- _What you should do_: Where does the word "assert" appear in the entries below? Copy each line that holds it.

- _Exercise data_:

(** X12 on an error that asks for a login, with its code in upper case. *)
Lemma token_refusal_witness :
  let B := {| getAccessTokenSilently :=
                fun _ => inl {| pe_error := lit "Login_Required"; pe_code := [];
                                pe_message := lit "Login required" |};
              loginWithRedirect := fun _ => None;
              fetch := fun _ _ _ => inl (new_Error (lit "Failed to fetch")) |} in
  let ctx := {| page := {| text := lit " notes "; summary := []; loading := false;
                           error := None |};
                localStorage := ∅; calls := [] |} in
  let ctx' := fst (doSummarize B (lit "/api") (lit "aud") (lit "notes") ctx) in
  localStorage ctx' !! LS_TEXT = Some (lit " notes ")
  /\ localStorage ctx' !! LS_RESUME = Some (lit "1")
  /\ calls ctx' = [GetAccessTokenSilently (lit "aud"); LoginWithRedirect (lit "aud")].
Proof.
  cbv zeta.
  destruct (proj1 (token_refusal
                     {| getAccessTokenSilently :=
                          fun _ => inl {| pe_error := lit "Login_Required"; pe_code := [];
                                          pe_message := lit "Login required" |};
                        loginWithRedirect := fun _ => None;
                        fetch := fun _ _ _ => inl (new_Error (lit "Failed to fetch")) |}
                     (lit "/api") (lit "aud") (lit "notes")
                     {| page := {| text := lit " notes "; summary := []; loading := false;
                                   error := None |};
                        localStorage := ∅; calls := [] |}
                     {| pe_error := lit "Login_Required"; pe_code := [];
                        pe_message := lit "Login required" |}
                     eq_refl eq_refl)
              ltac:(by vm_compute)) as (Hs & Hc & _).
  rewrite Hs, Hc. split; [apply lookup_insert_eq|].
  split; [|reflexivity]. rewrite lookup_insert_ne by done. apply lookup_insert_eq.
Defined.

(** The header the page builds is read back by the gateway. *)
Lemma bearer_header_parts (token : jsstring) (b : JsValue) :
  scheme_of (gateway_request (lit "Bearer " ++ token) b) = Some (lit "Bearer")
  /\ (32 ∉ token ->
      token_of (gateway_request (lit "Bearer " ++ token) b) = Some token).
Proof.
  assert (32 ∉ lit "Bearer") as Hs by (apply (bool_decide_unpack _); by vm_compute).
  unfold scheme_of, token_of.
  rewrite (auth_parts_of (gateway_request (lit "Bearer " ++ token) b)
             (lit "Bearer" ++ 32 :: token) eq_refl).
  unfold split. rewrite (split_from_app 32 (lit "Bearer") token [] Hs).
  split; [done|]. intros Ht. by rewrite (split_from_no_sep 32 token [] Ht).
Qed.

(** X13. Every request that [handleSummarize] sends passes the gateway's
    checks on its shape: it goes to [apiBase/summarize], its header is
    "Bearer " followed by a token that is not empty, which the gateway's
    middleware reads back as scheme and token when the token has no space,
    and its body is the object with the trimmed text, which the gateway's
    schema accepts unchanged. *)
Theorem handleSummarize_requests_pass_the_gateway_checks
  B apiBase audience ctx url auth b :
  In (Fetch url auth b) (calls (fst (handleSummarize B apiBase audience ctx))) ->
  ~ In (Fetch url auth b) (calls ctx) ->
  exists token,
    url = apiBase ++ lit "/summarize"
    /\ auth = lit "Bearer " ++ token
    /\ truthy token = true
    /\ b = request_body (trim (text (page ctx)))
    /\ Body_safeParse b = inr (trim (text (page ctx)))
    /\ scheme_is_not_bearer (scheme_of (gateway_request auth b)) = false
    /\ (32 ∉ token ->
        token_of (gateway_request auth b) = Some token
        /\ header_malformed (gateway_request auth b) = false).
Proof.
  unfold handleSummarize.
  destruct (truthy (trim (text (page ctx)))) eqn:Hne; cbn [negb]; [|done].
  destruct (N.ltb_spec MAX_CHARS (len (trim (text (page ctx))))) as [|Hmax]; [done|].
  destruct (truthy apiBase) eqn:Hapi.
  2:{ unfold doSummarize. rewrite Hapi. done. }
  rewrite (doSummarize_run B apiBase audience _ ctx Hapi).
  destruct (getApiToken B audience (started ctx)) as [ctx' [e|token]] eqn:Hg;
    destruct (getApiToken_frame B audience _ _ _ Hg) as (_ & cs & Hcs & Hno).
  - cbn [fst settled calls]. rewrite Hcs. intros [?|Hin]%in_app_or Hold; [done|].
    by destruct (Hno _ _ _ Hin).
  - pose proof (getApiToken_truthy B audience _ _ _ Hg) as Htok.
    assert (In (Fetch url auth b)
              (calls ctx' ++ [Fetch (apiBase ++ lit "/summarize") (lit "Bearer " ++ token)
                                (request_body (trim (text (page ctx))))]) ->
            ~ In (Fetch url auth b) (calls ctx) ->
            Fetch url auth b
            = Fetch (apiBase ++ lit "/summarize") (lit "Bearer " ++ token)
                (request_body (trim (text (page ctx))))) as Hcall.
    { rewrite Hcs. intros [[?|Hin]%in_app_or|[<-|[]]]%in_app_or Hold; try done.
      by destruct (Hno _ _ _ Hin). }
    assert (calls (fst (match fetch B (apiBase ++ lit "/summarize")
                                (lit "Bearer " ++ token)
                                (request_body (trim (text (page ctx)))) with
                        | inl e =>
                            (settled (with_call ctx'
                                        (Fetch (apiBase ++ lit "/summarize")
                                           (lit "Bearer " ++ token)
                                           (request_body (trim (text (page ctx))))))
                               (summary (page ctx'))
                               (Some (or_else (pe_message e) (lit "Failed to summarize."))),
                             inr tt)
                        | inr res =>
                            if ok res then
                              (settled (with_call ctx'
                                          (Fetch (apiBase ++ lit "/summarize")
                                             (lit "Bearer " ++ token)
                                             (request_body (trim (text (page ctx))))))
                                 (default [] (default ∅ (json res) !! "summary"))
                                 (error (page ctx')), inr tt)
                            else
                              (settled (with_call ctx'
                                          (Fetch (apiBase ++ lit "/summarize")
                                             (lit "Bearer " ++ token)
                                             (request_body (trim (text (page ctx))))))
                                 (summary (page ctx'))
                                 (Some (or_else (failure_message res)
                                          (lit "Failed to summarize."))), inr tt)
                        end))
            = calls ctx' ++ [Fetch (apiBase ++ lit "/summarize") (lit "Bearer " ++ token)
                               (request_body (trim (text (page ctx))))]) as ->.
    { destruct (fetch B _ _ _) as [e|res]; [done|]. by destruct (ok res). }
    intros Hin Hold.
    assert (forall u a c u' a' c', Fetch u a c = Fetch u' a' c' ->
                                   u = u' /\ a = a' /\ c = c') as Hproj
      by (by intros * [= -> -> ->]).
    destruct (Hproj _ _ _ _ _ _ (Hcall Hin Hold)) as (Hu & Hau & Hb).
    subst url auth b.
    exists token. do 4 (split; [done|]).
    destruct (bearer_header_parts token (request_body (trim (text (page ctx)))))
      as [Hscheme Htoken].
    split; [|split].
    + apply Body_safeParse_inr. eexists. split; [reflexivity|]. split; [done|].
      apply truthy_len in Hne. unfold MAX_CHARS in Hmax. lia.
    + rewrite Hscheme. reflexivity.
    + intros Hsp. split; [by apply Htoken|].
      unfold header_malformed. rewrite Hscheme, (Htoken Hsp).
      cbn [truthy_opt]. rewrite Htok. reflexivity.
Qed.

- _Answer for this exercise_:
  assert (32 ∉ lit "Bearer") as Hs by (apply (bool_decide_unpack _); by vm_compute).
    assert (In (Fetch url auth b)
    assert (calls (fst (match fetch B (apiBase ++ lit "/summarize")
    assert (forall u a c u' a' c', Fetch u a c = Fetch u' a' c' ->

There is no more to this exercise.